| Task material |

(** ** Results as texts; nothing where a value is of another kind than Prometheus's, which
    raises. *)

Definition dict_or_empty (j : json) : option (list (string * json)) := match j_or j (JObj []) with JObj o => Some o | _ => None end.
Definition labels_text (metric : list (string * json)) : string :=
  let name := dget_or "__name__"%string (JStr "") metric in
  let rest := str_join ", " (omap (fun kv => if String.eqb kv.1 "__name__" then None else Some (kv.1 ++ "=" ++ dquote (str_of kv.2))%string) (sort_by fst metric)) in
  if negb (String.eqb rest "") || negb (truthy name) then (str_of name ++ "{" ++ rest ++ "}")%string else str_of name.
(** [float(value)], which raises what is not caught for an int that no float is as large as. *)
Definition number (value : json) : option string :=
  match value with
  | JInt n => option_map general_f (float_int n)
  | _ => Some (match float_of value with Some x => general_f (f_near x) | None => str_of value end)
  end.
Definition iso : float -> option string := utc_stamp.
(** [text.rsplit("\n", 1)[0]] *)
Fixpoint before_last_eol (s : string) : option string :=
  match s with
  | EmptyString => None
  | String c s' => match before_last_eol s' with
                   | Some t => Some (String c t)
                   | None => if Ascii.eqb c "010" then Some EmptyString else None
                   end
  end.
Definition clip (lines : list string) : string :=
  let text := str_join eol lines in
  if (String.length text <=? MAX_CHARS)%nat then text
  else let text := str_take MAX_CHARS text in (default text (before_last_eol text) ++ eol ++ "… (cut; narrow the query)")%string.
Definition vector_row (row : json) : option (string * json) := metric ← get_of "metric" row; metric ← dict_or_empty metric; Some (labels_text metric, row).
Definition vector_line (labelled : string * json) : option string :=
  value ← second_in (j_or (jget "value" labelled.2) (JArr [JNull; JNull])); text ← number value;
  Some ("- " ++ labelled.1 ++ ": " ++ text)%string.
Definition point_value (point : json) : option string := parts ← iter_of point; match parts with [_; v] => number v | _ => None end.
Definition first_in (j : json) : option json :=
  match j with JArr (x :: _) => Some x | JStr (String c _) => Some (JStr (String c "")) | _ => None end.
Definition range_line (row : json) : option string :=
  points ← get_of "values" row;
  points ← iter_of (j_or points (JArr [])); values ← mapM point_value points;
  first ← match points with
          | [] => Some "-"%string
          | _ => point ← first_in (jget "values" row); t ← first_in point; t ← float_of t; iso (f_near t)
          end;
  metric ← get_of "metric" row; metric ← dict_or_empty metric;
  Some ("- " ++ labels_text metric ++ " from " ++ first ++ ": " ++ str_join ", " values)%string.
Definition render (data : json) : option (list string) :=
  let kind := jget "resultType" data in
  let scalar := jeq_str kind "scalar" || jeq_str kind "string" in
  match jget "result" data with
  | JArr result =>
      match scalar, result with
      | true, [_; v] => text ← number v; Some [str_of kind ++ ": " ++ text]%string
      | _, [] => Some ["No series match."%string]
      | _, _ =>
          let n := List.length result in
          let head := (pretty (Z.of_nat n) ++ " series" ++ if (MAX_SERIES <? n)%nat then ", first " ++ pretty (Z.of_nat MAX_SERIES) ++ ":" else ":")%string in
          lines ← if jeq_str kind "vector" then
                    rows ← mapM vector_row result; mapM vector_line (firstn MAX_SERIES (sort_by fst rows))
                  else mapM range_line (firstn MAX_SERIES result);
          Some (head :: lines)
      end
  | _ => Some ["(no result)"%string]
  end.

| Task to complete |
Each record above needs to be written out exactly, with nothing left out.

| Your solution |
(** ** Results as texts; nothing where a value is of another kind than Prometheus's, which
    raises. *)

Definition dict_or_empty (j : json) : option (list (string * json)) := match j_or j (JObj []) with JObj o => Some o | _ => None end.
Definition labels_text (metric : list (string * json)) : string :=
  let name := dget_or "__name__"%string (JStr "") metric in
  let rest := str_join ", " (omap (fun kv => if String.eqb kv.1 "__name__" then None else Some (kv.1 ++ "=" ++ dquote (str_of kv.2))%string) (sort_by fst metric)) in
  if negb (String.eqb rest "") || negb (truthy name) then (str_of name ++ "{" ++ rest ++ "}")%string else str_of name.
(** [float(value)], which raises what is not caught for an int that no float is as large as. *)
Definition number (value : json) : option string :=
  match value with
  | JInt n => option_map general_f (float_int n)
  | _ => Some (match float_of value with Some x => general_f (f_near x) | None => str_of value end)
  end.
Definition iso : float -> option string := utc_stamp.
(** [text.rsplit("\n", 1)[0]] *)
Fixpoint before_last_eol (s : string) : option string :=
  match s with
  | EmptyString => None
  | String c s' => match before_last_eol s' with
                   | Some t => Some (String c t)
                   | None => if Ascii.eqb c "010" then Some EmptyString else None
                   end
  end.
Definition clip (lines : list string) : string :=
  let text := str_join eol lines in
  if (String.length text <=? MAX_CHARS)%nat then text
  else let text := str_take MAX_CHARS text in (default text (before_last_eol text) ++ eol ++ "… (cut; narrow the query)")%string.
Definition vector_row (row : json) : option (string * json) := metric ← get_of "metric" row; metric ← dict_or_empty metric; Some (labels_text metric, row).
Definition vector_line (labelled : string * json) : option string :=
  value ← second_in (j_or (jget "value" labelled.2) (JArr [JNull; JNull])); text ← number value;
  Some ("- " ++ labelled.1 ++ ": " ++ text)%string.
Definition point_value (point : json) : option string := parts ← iter_of point; match parts with [_; v] => number v | _ => None end.
Definition first_in (j : json) : option json :=
  match j with JArr (x :: _) => Some x | JStr (String c _) => Some (JStr (String c "")) | _ => None end.
Definition range_line (row : json) : option string :=
  points ← get_of "values" row;
  points ← iter_of (j_or points (JArr [])); values ← mapM point_value points;
  first ← match points with
          | [] => Some "-"%string
          | _ => point ← first_in (jget "values" row); t ← first_in point; t ← float_of t; iso (f_near t)
          end;
  metric ← get_of "metric" row; metric ← dict_or_empty metric;
  Some ("- " ++ labels_text metric ++ " from " ++ first ++ ": " ++ str_join ", " values)%string.
Definition render (data : json) : option (list string) :=
  let kind := jget "resultType" data in
  let scalar := jeq_str kind "scalar" || jeq_str kind "string" in
  match jget "result" data with
  | JArr result =>
      match scalar, result with
      | true, [_; v] => text ← number v; Some [str_of kind ++ ": " ++ text]%string
      | _, [] => Some ["No series match."%string]
      | _, _ =>
          let n := List.length result in
          let head := (pretty (Z.of_nat n) ++ " series" ++ if (MAX_SERIES <? n)%nat then ", first " ++ pretty (Z.of_nat MAX_SERIES) ++ ":" else ":")%string in
          lines ← if jeq_str kind "vector" then
                    rows ← mapM vector_row result; mapM vector_line (firstn MAX_SERIES (sort_by fst rows))
                  else mapM range_line (firstn MAX_SERIES result);
          Some (head :: lines)
      end
  | _ => Some ["(no result)"%string]
  end.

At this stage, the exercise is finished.